CECILIA FLETA – Mohernando (Guadalajara) – 27/10/2007
Benedicto XVI preside mañana en el Vaticano la beatificación de 498 víctimas de la guerra civil desatada en 1936 tras un golpe militar que la jerarquía católica apoyó y bendijo como cruzada cristiana desde el principio. En el conflicto, de espantosa violencia en los dos bandos en que el golpe dividió España, murieron unas 150.000 personas, entre ellas decenas de miles de políticos y cargos públicos. Casi 7.000 eran eclesiásticos de distinto nivel, una treintena asesinados por las tropas de Franco. En la ceremonia de mañana participarán 71 obispos españoles, que sólo consideran mártires a los muertos en el bando golpista. Con esta beatificación masiva, la Conferencia Episcopal intenta revitalizar ante el orbe católico la imagen de una iglesia nacional en crisis.

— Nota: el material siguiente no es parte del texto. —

Lemma print_status_quiet mezzes : quiet (print_status K mezzes).
Proof using HK.
  unfold print_status, overlay_active, read_dt_string, read_direction, read_value.
  apply quiet_bind; [eauto with py|]. intros active.
  apply quiet_bind; [eauto with py|]. intros _.
  apply quiet_bind; [eauto 12 with py|]. intros _.
  apply quiet_for. intros mezz. apply quiet_bind; [eauto with py|]. intros _.
  apply quiet_bind; [eauto with py|]. intros pins. apply quiet_for. intros [role line].
  eauto 20 with py.
Qed.

Lemma compile_overlay_quiet : quiet (compile_overlay K).
Proof using HK. apply quiet_bind; [intros w; apply sg_dts|intros _ w; apply sg_run]. Qed.

Lemma try_rmdir_spec e w :
  exists e' w', (try_rmdir K ;;; @raise W unit e) w = (Raise e', w') /\
    (obs w' = obs w \/ obs w' = with_overlay false (obs w)).
Proof using HK.
  unfold try_rmdir, try_except, bind, raise. pose proof (sg_rmdir w) as Hx.
  destruct (k_rmdir K overlay_dir w) as [[u|e'] w']; [by eauto 6|].
  destruct (errno_of e'); simpl; eauto 6.
Qed.

(** [apply_overlay] only ever touches the overlay, and returns with it active. *)
Lemma apply_overlay_spec w :
  match apply_overlay K w with
  | (Ok _, w') => obs w' = with_overlay true (obs w)
  | (Raise _, w') => obs w' = obs w \/ obs w' = with_overlay true (obs w) \/
                     obs w' = with_overlay false (obs w)
  end.
Proof using HK.
  unfold apply_overlay, overlay_active. unfold bind at 1, gets. rewrite sg_overlay.
  destruct (overlay (obs w)) eqn:Ho; [simpl; destruct (obs w); simpl in *; by subst|].
  pose proof (compile_overlay_quiet w) as Hc. unfold bind at 1.
  destruct (compile_overlay K w) as [[u|e] w1]; simpl in Hc; [|by left].
  pose proof (sg_mkdir w1) as Hm. unfold bind at 1.
  destruct (k_mkdir K overlay_dir w1) as [[u1|e] w2]; [|left; congruence].
  unfold try_except, bind at 1. pose proof (sg_read_bytes w2 TMP_DTBO) as Hr.
  destruct (k_read_bytes K TMP_DTBO w2) as [[data|e] w3]; simpl in Hr.
  - pose proof (sg_dtbo w3 data) as Hd.
    destruct (k_write_bytes K _ data w3) as [[u2|e] w4]; simpl in Hd; [congruence|].
    destruct (try_rmdir_spec e w4) as (e' & w5 & -> & [-> | ->]);
      rewrite Hd, Hr, Hm, Hc; auto.
  - destruct (try_rmdir_spec e w3) as (e' & w5 & -> & [-> | ->]);
      rewrite Hr, Hm, Hc; auto.
Qed.
(* ===== verification/EnvelopeV2.v ===== *)
(** The EnvelopeV2 transport of the client tools: the messages of
    [srcs/protobuf/daphneV3_high_level_confs.proto], the DEALER socket, and every copy of the
    request/response exchange ([v2_rpc], [send_v2], [send_recv], [send_and_recv],
    [V2Link.request], ...).

    Serialized messages are opaque ([B], of a size): the protobuf runtime and the generated
    classes are not in the repository, class [Proto] gives their two operations and
    [ProtoLaws] what their documentation promises. *)
From S2P Require Import Prelude PyStr PyFloat PyVal.

(** ** Messages *)

Definition DIR_REQUEST : Z := 0.
Definition DIR_RESPONSE : Z := 1.
Definition DIR_EVENT : Z := 2.

Definition MT2_CONFIGURE_FE_REQ : Z := 202.
Definition MT2_CONFIGURE_FE_RESP : Z := 203.
Definition MT2_WRITE_AFE_VGAIN_REQ : Z := 206.
Definition MT2_WRITE_AFE_BIAS_SET_REQ : Z := 208.
Definition MT2_WRITE_AFE_BIAS_SET_RESP : Z := 209.
Definition MT2_WRITE_OFFSET_CH_REQ : Z := 220.
Definition MT2_READ_AFE_REG_REQ : Z := 224.
Definition MT2_READ_AFE_REG_RESP : Z := 225.
Definition MT2_READ_AFE_VGAIN_REQ : Z := 226.
Definition MT2_READ_AFE_VGAIN_RESP : Z := 227.
Definition MT2_READ_AFE_BIAS_SET_REQ : Z := 228.
Definition MT2_READ_AFE_BIAS_SET_RESP : Z := 229.
Definition MT2_READ_TRIM_ALL_CH_REQ : Z := 230.
Definition MT2_READ_TRIM_ALL_CH_RESP : Z := 231.
Definition MT2_READ_OFFSET_ALL_CH_REQ : Z := 236.
Definition MT2_READ_OFFSET_ALL_CH_RESP : Z := 237.
Definition MT2_READ_VBIAS_CONTROL_REQ : Z := 242.
Definition MT2_READ_VBIAS_CONTROL_RESP : Z := 243.
Definition MT2_READ_BIAS_VOLTAGE_MONITOR_REQ : Z := 246.
Definition MT2_READ_BIAS_VOLTAGE_MONITOR_RESP : Z := 247.
Definition MT2_DO_AFE_RESET_REQ : Z := 250.
Definition MT2_SET_AFE_POWERSTATE_REQ : Z := 252.
Definition MT2_DUMP_SPYBUFFER_REQ : Z := 256.
Definition MT2_DUMP_SPYBUFFER_RESP : Z := 257.
Definition MT2_ALIGN_AFE_REQ : Z := 258.
Definition MT2_ALIGN_AFE_RESP : Z := 259.
Definition MT2_WRITE_AFE_FUNCTION_REQ : Z := 260.
Definition MT2_WRITE_AFE_FUNCTION_RESP : Z := 261.
Definition MT2_DUMP_SPYBUFFER_CHUNK_REQ : Z := 300.
Definition MT2_DUMP_SPYBUFFER_CHUNK_RESP : Z := 301.
Definition MT2_READ_TEST_REG_REQ : Z := 304.
Definition MT2_READ_TRIGGER_COUNTERS_REQ : Z := 320.
Definition MT2_READ_TRIGGER_COUNTERS_RESP : Z := 321.
Definition MT2_READ_GENERAL_INFO_REQ : Z := 322.

(** Assigning an integer to a protobuf field checks its width. *)
Definition set_uint (bits : Z) (v : Z) : result Z :=
  if (0 <=? v) && (v <? 2 ^ bits) then Ok v
  else Raise (Exn ValueError ("Value out of range: " +:+ str_Z v)).

Definition set_u32 : Z -> result Z := set_uint 32.
Definition set_u64 : Z -> result Z := set_uint 64.

(** [ControlEnvelopeV2] over a type of serialized messages. *)
Record ControlEnvelopeV2 (B : Type) : Type := Env {
  version : Z; dir : Z; mtype : Z; payload : B;
  task_id : Z; msg_id : Z; correl_id : Z; route : string; timestamp_ns : Z }.
Arguments Env {B}.
Arguments version {B}.
Arguments dir {B}.
Arguments mtype {B}.
Arguments payload {B}.
Arguments task_id {B}.
Arguments msg_id {B}.
Arguments correl_id {B}.
Arguments route {B}.
Arguments timestamp_ns {B}.

(** [SerializeToString] and [ParseFromString], whose value is the number of bytes read. *)
Class Proto (B A : Type) : Type := {
  ser : A -> B;
  parse : B -> result A }.

Class Size (B : Type) : Type := { size : B -> Z }.

Class ProtoLaws (B A : Type) `{!Proto B A} : Prop := {
  parse_ser a : parse (ser a) = Ok a }.

(** [not m.ParseFromString(b)] raises on a malformed message and is true on no bytes. *)
Definition parse_or {B A : Type} `{Proto B A, Size B} (b : B) (e : exn) : result A :=
  a <-! parse b ;;
  if size b =? 0 then Raise e else Ok a.

(** The two fields of the responses to commands. *)
Class Status (R : Type) : Type := { st_success : R -> bool; st_message : R -> string }.

Definition str_bool (b : bool) : string := if b then "True" else "False".

(** The time of a round trip in milliseconds. *)
Definition rtt_of (t0 t1 : Z) : result float := f_div (f_of_Z (t1 - t0)) (f_of_Z 1000000).

Lemma rtt_ok t0 t1 : exists x, rtt_of t0 t1 = Ok x.
Proof using Type. unfold rtt_of. by eexists. Qed.

(** ** The DEALER socket *)

(** Console output: text, envelopes shown by [print_envelope], the block of times after an
    exchange (0 for the server's where it is not shown), and documents printed by
    [json.dumps]. *)
Inductive line (B : Type) : Type :=
  | Text (s : string)
  | Shown (label : string) (env : ControlEnvelopeV2 B)
  | Metrics (label : string) (send_ns recv_ns : Z) (rtt_ms : float) (server_ns : Z)
  | Document (v : pyval).
Arguments Text {B}.
Arguments Shown {B}.
Arguments Metrics {B}.
Arguments Document {B}.

(** The process and its peer: messages that arrived (each a list of frames), the frames of
    the message being read, what was sent, the clock and the source of randomness by reading
    number, the module counter [_SEQ] and the console. *)
Record zworld (S B : Type) : Type := ZW {
  srv : S; inbox : list (list B); cur : list B; sent : list B;
  clock : nat -> Z; ticks : nat; random : nat -> Z; draws : nat; seqno : Z;
  console : list (line B) }.
Arguments ZW {S B}.
Arguments srv {S B}.
Arguments inbox {S B}.
Arguments cur {S B}.
Arguments sent {S B}.
Arguments clock {S B}.
Arguments ticks {S B}.
Arguments random {S B}.
Arguments draws {S B}.
Arguments seqno {S B}.
Arguments console {S B}.

(** What the other side does with a message: refuse it for longer than the send timeout, or
    take it and let messages arrive in answer. *)
Class Peer (S B : Type) : Type := {
  can_send : S -> bool;
  answer : S -> B -> S * list (list B) }.

Definition again : exn := Exn ZmqAgain "Resource temporarily unavailable".

Definition MASK63 : Z := Z.shiftl 1 63 - 1.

La normativa impuesta por Benedicto XVI hace dos años contempla que las beatificaciones se sustancien en cada diócesis -un beato es sólo modelo de una iglesia local, sólo los santos lo son de la Iglesia universal-. El Papa subraya con la masiva excepción el respaldo a sus prelados en España, enfrentados severamente con el Gobierno socialista incluso a causa de la ley de la memoria histórica.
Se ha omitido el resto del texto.